Ultrawide Gap On Ultrawideband

3 min read

Ultrawideband--a technology in which signals are transmitted in the form of billions of extremely short radio pulses spread over a bandwidth totaling several gigahertz--is highly anticipated because it will provide the wireless personal-area-network (WPAN) connectivity of Bluetooth, but at speeds up to 500 times faster.

Despite that promise, a growing rift between the backers of separate ultrawideband (UWB) technologies has led to a stalemate within the IEEE 802.15.3a working group for WPAN charged with finalizing a standard for ultra-wideband. The two groups at loggerheads are the Multiband-OFDM Alliance (MBOA), led by Intel Corp., in Santa Clara, Calif., and the XtremeSpectrum group, led by Motorola Inc., in Schaumburg, Ill. (Motorola recently purchased XtremeSpectrum, which was based in Vienna, Va.) Their main disagreements concern how much UWB devices might interfere with other radio users, how much power they will consume, and how much the chipsets needed to relay UWB signals between devices will cost.

Athough the groups have made repeated attempts to reach a compromise, the process has bogged down. Andreas F. Molisch (SM), a researcher at Mitsubishi Electric Research Laboratories, in Cambridge, Mass., told IEEE Spectrum that "the two proposals are so far apart technologically that, in the end, it's going to be one or the other."

At the most recent meeting of the IEEE 802.15.3a working group, held in Albuquerque, N.M., during the week that ended 14 November, MBOA's proposal received 58 percent of the votes--well short of the 75 percent needed for ratification.

10 -14seconds

The accuracy of the clock needed to measure the time intervals between the 0.2- to 1.5-nanosecond-long pulses that make up the UWB signals transmitted by the PulsON chipsets produced by Time Domain Corp. in Huntsville, Ala. Time Domain is a member of the MBOA Alliance, one of two groups vying to set the UWB standard in an IEEE working group for wireless personal area networks.

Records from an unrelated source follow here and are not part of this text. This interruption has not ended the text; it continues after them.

(** * LSB steganography engine (lab03): shallow embedding and verification

    The development follows the Python package [lab03/src]:
    - [bits.py]          : [BitReader], [bits_to_bytes], [extract_lsb_bits]
    - [crypto.py]        : [derive_key_stream], [xor_encrypt], [build_payload],
                           [parse_header], [decrypt_payload]
    - [models.py]        : [ImageMetadata], [EmbedReport]
    - [steganography.py] : [_validate_bits_per_channel], [_prepare_image],
                           [hide_message], [extract_message]

    Python integers are unbounded, so they are modelled by [Z]; [bytes] and
    [bytearray] values are lists of integers, a [str] is the list of its code
    points.  Exceptions are modelled by the error monad [result]. *)

From Stdlib Require Import ZArith List Lia Bool.
From stdpp Require Import base option list gmap strings.

Local Open Scope Z_scope.

(** ** Exceptions *)

Inductive exn : Type :=
  | ValueError_bit_count          (* bits_to_bytes: negative bit_count *)
  | ValueError_truncated          (* bits_to_bytes: bit iterator exhausted *)
  | ValueError_byte_range         (* bytearray.append / bytes(): not in range(256) *)
  | ValueError_no_payload         (* parse_header: magic does not match *)
  | ValueError_bits_per_channel (value : Z)
  | ValueError_no_channels
  | ValueError_capacity (payload_bits capacity : Z)
  | RuntimeError_not_embedded     (* hide_message: reader still has bits *)
  | UnicodeEncodeError
  | UnicodeDecodeError
  | OverflowError                 (* int.to_bytes *)
  | StructError                   (* struct.pack / struct.unpack *)
  | IndexError
  | FileNotFoundError
  | ValueError_unknown_extension  (* Image.save: no codec for the extension *)
  | OSError                       (* Image.save: the format cannot hold the image *)
  | Diverges.   (* not an exception: a loop of the model ran out of fuel *)

Inductive result (A : Type) : Type :=
  | Ok (a : A)
  | Raise (e : exn).
Arguments Ok {A} a.
Arguments Raise {A} e.

#[global] Instance result_ret : MRet result := fun A a => Ok a.
#[global] Instance result_bind : MBind result := fun A B f m =>
  match m with
  | Ok a => f a
  | Raise e => Raise e
  end.

#[global] Instance exn_eq_dec : EqDecision exn.
Proof. solve_decision. Defined.

(** ** Python sequences *)

(** [l[i]] for an integer index: negative indices count from the end, an index
    outside the sequence raises [IndexError]. *)
Definition getitem {A : Type} (l : list A) (i : Z) : result A :=
  let n := Z.of_nat (length l) in
  let j := if i <? 0 then i + n else i in
  if (0 <=? j) && (j <? n) then
    match l !! Z.to_nat j with
    | Some x => Ok x
    | None => Raise IndexError
    end
  else Raise IndexError.

(** [l[i] = x]. *)
Definition setitem {A : Type} (l : list A) (i : Z) (x : A) : result (list A) :=
  let n := Z.of_nat (length l) in
  let j := if i <? 0 then i + n else i in
  if (0 <=? j) && (j <? n) then Ok (<[Z.to_nat j := x]> l)
  else Raise IndexError.

(** [bytearray.append(x)]: only integers of [range(256)] are accepted. *)
Definition bytearray_append (b : list Z) (x : Z) : result (list Z) :=
  if (0 <=? x) && (x <? 256) then Ok (b ++ [x]) else Raise ValueError_byte_range.

Definition is_byte (b : Z) : Prop := 0 <= b < 256.
Definition is_bit (b : Z) : Prop := b = 0 \/ b = 1.

(** ** bits.py *)

Module Bits.

Record BitReader : Type := mkBitReader {
  _data : list Z;
  _bit_length : Z;
  _position : Z
}.

(** [BitReader.__init__] *)
Definition init (data : list Z) : BitReader :=
  {| _data := data; _bit_length := Z.of_nat (length data) * 8; _position := 0 |}.

Definition total_bits (self : BitReader) : Z := _bit_length self.

Definition remaining_bits (self : BitReader) : Z :=
  _bit_length self - _position self.

Definition has_bits (self : BitReader) : bool :=
  _position self <? _bit_length self.

Definition set_position (self : BitReader) (p : Z) : BitReader :=
  {| _data := _data self; _bit_length := _bit_length self; _position := p |}.

(** The body of [for _ in range(width)] in [BitReader.read], run [n] times. *)
Fixpoint read_loop (n : nat) (self : BitReader) (value : Z)
  : result (Z * BitReader) :=
  match n with
  | O => Ok (value, self)
  | S n' =>
      let byte_idx := _position self / 8 in
      let bit_offset := 7 - (_position self mod 8) in
      byte ← getitem (_data self) byte_idx;
      let bit := Z.land (Z.shiftr byte bit_offset) 1 in
      let value := Z.lor (Z.shiftl value 1) bit in
      read_loop n' (set_position self (_position self + 1)) value
  end.

(** [BitReader.read]: [None] when not enough bits are left. *)
Definition read (self : BitReader) (width : Z)
  : result (option Z * BitReader) :=
  if remaining_bits self <? width then Ok (None, self)
  else
    '(value, self') ← read_loop (Z.to_nat width) self 0;
    Ok (Some value, self').

(** A bit iterator: the bits it still has to yield, and how it ends once they
    are consumed: [StopIteration] ([None]) or an exception raised inside the
    generator. *)
Record bit_iter : Type := mkIter {
  pending : list Z;
  fault : option exn
}.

The XtremeSpectrum proposal was notvoted on because of an exacting selection process that knocked out nearly two dozen other specifications. XtremeSpectrum was eliminated for the July 2003 meeting, returned to the voters' ballots in time for the September meeting after the MBOA proposal didn't garner the three-quarters majority, and scratched again by the November gathering. Molisch admits that the process of trying to reach the 75 percent threshold could continue indefinitely.

The MBOA has publicly accused Motorola of holding up the process long enough to get its UWB chips on the market in an attempt to create a de facto standard. XtremeSpectrum has already announced plans to release products this year based on its specifications. If that happens, MBOA would, no doubt, immediately return fire, releasing its own proprietary standard without the IEEE's approval. Steve Turner, business development manager for ultrawideband at Texas Instruments Inc. in Dallas, another member of the MBOA camp, says he hopes the political process is resolved before it comes to that, but the MBOA group is still pushing forward with its draft specification. "We've heard all the concern over whether MBOA was going to pick up its toys and leave the IEEE [standards process], but we're not giving up on it."

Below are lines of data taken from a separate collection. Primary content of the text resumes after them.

(** * Plimsoll: a shallow embedding of [src/plimsoll.js]

    The JavaScript module compiles model operations (create, find, update,
    ...) into parameterised SQL, executes them lazily through a "thenable"
    builder and shapes the rows that come back.  This file embeds

    - the JavaScript values the module manipulates (module [Js]),
    - the pure SQL-fragment compilers ([buildWhereQuery], [buildSetQuery],
      ...), with [throw] modelled by the [result] type,
    - the builder returned by [sendNativeQuery], whose [then] runs against an
      explicit world (connection pool, storage, clock) and records every
      interaction in a trace of events,
    - the per-model operations installed by [initialiseModel].

    Functions that the module takes from outside the repository (pg-format's
    escaping, [JSON.stringify], [Number], the String.prototype methods) are
    fields of the record [Runtime]. *)

From Stdlib Require Import ZArith List String Ascii Bool Lia DecimalString.
Import ListNotations.
Open Scope string_scope.
Open Scope list_scope.

Set Implicit Arguments.
Set Warnings "-register-all".

(* ------------------------------------------------------------------ *)
(** ** Values *)

Module Js.

(** A JavaScript number, as far as the module can tell numbers apart:
    an integral double, a quotient [n/d], NaN and the infinities. *)
Inductive number : Type :=
| Int (z : Z)
| Frac (n : Z) (d : positive)
| NaN
| Infinity (negative : bool).

(** The values that travel through the module.  [VNow] is the module-level
    constant [NOW = { NOW:'NOW' }], recognised by reference ([it === NOW]),
    hence a constructor of its own. *)
Inductive value : Type :=
| VUndefined
| VNull
| VBool (b : bool)
| VNum (n : number)
| VStr (s : string)
| VArr (xs : list value)
| VObj (props : list (string * value))
| VNow.

(** A plain object: its own enumerable properties, in [Object.entries]
    order. *)
Definition obj : Type := list (string * value).

Definition MAX_SAFE_INTEGER : Z := 2 ^ 53 - 1.

(** [Number.isSafeInteger] *)
Definition isSafeInteger (v : value) : bool :=
  match v with
  | VNum (Int z) => (Z.abs z <=? MAX_SAFE_INTEGER)%Z
  | VNum (Frac n d) =>
      ((n mod Zpos d =? 0) && (Z.abs (n / Zpos d) <=? MAX_SAFE_INTEGER))%Z
  | _ => false
  end.

(** ToBoolean *)
Definition truthy (v : value) : bool :=
  match v with
  | VUndefined | VNull => false
  | VBool b => b
  | VNum (Int z) => negb (z =? 0)%Z
  | VNum (Frac n _) => negb (n =? 0)%Z
  | VNum NaN => false
  | VNum (Infinity _) => true
  | VStr s => negb (s =? EmptyString)
  | VArr _ | VObj _ | VNow => true
  end.

Definition number_eq (a b : number) : bool :=
  match a, b with
  | Int x, Int y => (x =? y)%Z
  | Int x, Frac n d | Frac n d, Int x => (n =? x * Zpos d)%Z
  | Frac n d, Frac n' d' => (n * Zpos d' =? n' * Zpos d)%Z
  | Infinity s, Infinity s' => Bool.eqb s s'
  | _, _ => false
  end.

(** [a === b].  Arrays and objects compare by reference; the two operands
    of the one comparison the module makes between arbitrary values
    ([r[populate] === id]) come out of two different query results, so two
    arrays or two objects are never the same reference there. *)
Definition strict_eq (a b : value) : bool :=
  match a, b with
  | VUndefined, VUndefined => true
  | VNull, VNull => true
  | VBool x, VBool y => Bool.eqb x y
  | VNum x, VNum y => number_eq x y
  | VStr x, VStr y => (x =? y)
  | VNow, VNow => true
  | _, _ => false
  end.

Definition is_undefined (v : value) : bool :=
  match v with VUndefined => true | _ => false end.
Definition is_null (v : value) : bool :=
  match v with VNull => true | _ => false end.
Definition is_NOW (v : value) : bool :=
  match v with VNow => true | _ => false end.
(** [Array.isArray] *)
Definition isArray (v : value) : bool :=
  match v with VArr _ => true | _ => false end.
(** [typeof v === 'object'] *)
Definition typeof_object (v : value) : bool :=
  match v with VNull | VArr _ | VObj _ | VNow => true | _ => false end.

(** Decimal rendering of an array length or index. *)
Definition nat_to_string (n : nat) : string :=
  NilEmpty.string_of_uint (Nat.to_uint n).

Fixpoint indexed (i : nat) (xs : list value) : obj :=
  match xs with
  | [] => []
  | x :: xs' => (nat_to_string i, x) :: indexed (S i) xs'
  end.

(** [Object.entries] on a value that is not null or undefined. *)
Definition entries (v : value) : obj :=
  match v with
  | VObj props => props
  | VArr xs => indexed 0 xs
  | VNow => [("NOW", VStr "NOW")]
  | _ => []
  end.

(** [o[k]] among the own properties of a plain object; an absent property
    reads as [undefined].  The module reads property maps and rows under
    the names of declared attributes, their own keys and fixed names ([id],
    [created_at], ...).  The two lookups it makes under an arbitrary name on
    objects it builds itself, [Model.attributes[k]] and
    [opts.intercepters[code]], also see the members of [Object.prototype]:
    [attributes_at] and [intercepter_at] below. *)
Fixpoint get (o : obj) (k : string) : value :=
  match o with
  | [] => VUndefined
  | (k', v) :: o' => if k' =? k then v else get o' k
  end.

Fixpoint has (o : obj) (k : string) : bool :=
  match o with
  | [] => false
  | (k', _) :: o' => (k' =? k) || has o' k
  end.

(** [o[k] = v]: an existing property keeps its place, a new one goes
    last. *)
Fixpoint set (o : obj) (k : string) (v : value) : obj :=
  match o with
  | [] => [(k, v)]
  | (k', v') :: o' =>
      if k' =? k then (k', v) :: o' else (k', v') :: set o' k v
  end.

Robert F. Heile (M), chairman of the IEEE working group, told Spectrum that, despite the fuss surrounding this process, the delay in the adoption of a UWB standard will not retard the development of the market for this technology. In fact, he said, he will encourage both parties to go ahead with the production of devices based on their proprietary specifications. "I'm hoping we can get silicon [chips] out there so we can get the experience we need to write an even better standard."

Heile defends the wait-and-see approach, noting that ultrawideband "is [still] illegal in most of the world." UWB devices, by definition, share spectrum controlled by primary users, and the regulatory bodies in Europe and Asia have not issued rules that govern its use. How UWB will be implemented over most of the world is not likely to be determined until 2005. That's when Japan's Ministry of Telecommuni-cations and the European Telecommunications Standards Institute are expected to weigh in. Furthermore, he says, "802.11g [the latest in Wi-Fi] was deadlocked for two years. We've only been deadlocked for a couple of months."

Who the eventual winner will be is hard to predict. Says Molisch: "One thing is clear. Dual-mode devices, with separate radios for each specification, will not be popular for cost reasons. Hitting the price target for one radio is hard enough."